* **Exercise description**
Take each line of the records below that contains the string "From" and copy it.
Listed records below:
(* ===== verification/PresenceSafety.v ===== *)
(** * PresenceSafety: timers and timeouts of presence

    What [handle_update], [handle_timeouts] and [_update_states] do to the state of a user, his
    devices and the wheel of timers.  From this follow the invariants of the handler: a local
    user who is online is always looked at again, and one who is not offline has a device. *)
From S2P Require Import Prelude PyVal PySort PyState PyFloat Identifiers WheelTimer.
From S2P Require Import PresenceState PresenceQueue PresenceHandler.
From Stdlib Require Import String.
Open Scope string_scope.
Open Scope list_scope.
Open Scope Z_scope.
Open Scope py_scope.
Open Scope st_scope.

(** ** The wheel only gains timers *)

Abbreviation wheel := (WheelTimer (T := string)).

Definition grows (w w' : wheel) : Prop :=
  bucket_size w' = bucket_size w /\ contiguous (entries w') /\
  forall x k, timer_at w x k -> timer_at w' x k.

#[export] Instance grows_trans : Transitive grows.
Proof. intros w1 w2 w3 (Hb & ? & H12) (Hb' & ? & H23). split_and!; [congruence|done|auto]. Qed.

Lemma grows_refl w : contiguous (entries w) -> grows w w.
Proof. done. Qed.

(** [u] is looked at again, not before the time [thn] is over. *)
Definition looked_at_after (w : wheel) (u : string) (thn : Z) : Prop :=
  exists k, timer_at w u k /\ int_truediv thn (bucket_size w) < k.

Lemma looked_at_grows w w' u thn : grows w w' -> looked_at_after w u thn -> looked_at_after w' u thn.
Proof. intros (Hb & _ & Ht) (k & ? & ?). exists k. rewrite Hb. auto. Qed.

Lemma wheel_insert_run w now x thn : contiguous (entries w) ->
  exists w', wheel_insert now x thn w = (Ok tt, w') /\ grows w w' /\ looked_at_after w' x thn /\
    (forall y k, timer_at w' y k -> timer_at w y k \/ (y = x /\ k = due_key w now thn)).
Proof.
  intros Hc. destruct (insert_spec w now x thn Hc) as (w' & Hi & Hb & Hc' & _ & _ & Ht).
  exists w'. unfold wheel_insert. rewrite Hi. split_and!; [done|..].
  - split_and!; [done|done|]. intros y k Hy. apply Ht. by left.
  - exists (due_key w now thn). split; [apply Ht; by right|]. rewrite Hb. unfold due_key. lia.
  - intros y k. apply Ht.
Qed.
End of Listed records.
* **Exercise solution**
    devices and the wheel of timers.  From this follow the invariants of the handler: a local
From S2P Require Import Prelude PyVal PySort PyState PyFloat Identifiers WheelTimer.
From S2P Require Import PresenceState PresenceQueue PresenceHandler.
From Stdlib Require Import String.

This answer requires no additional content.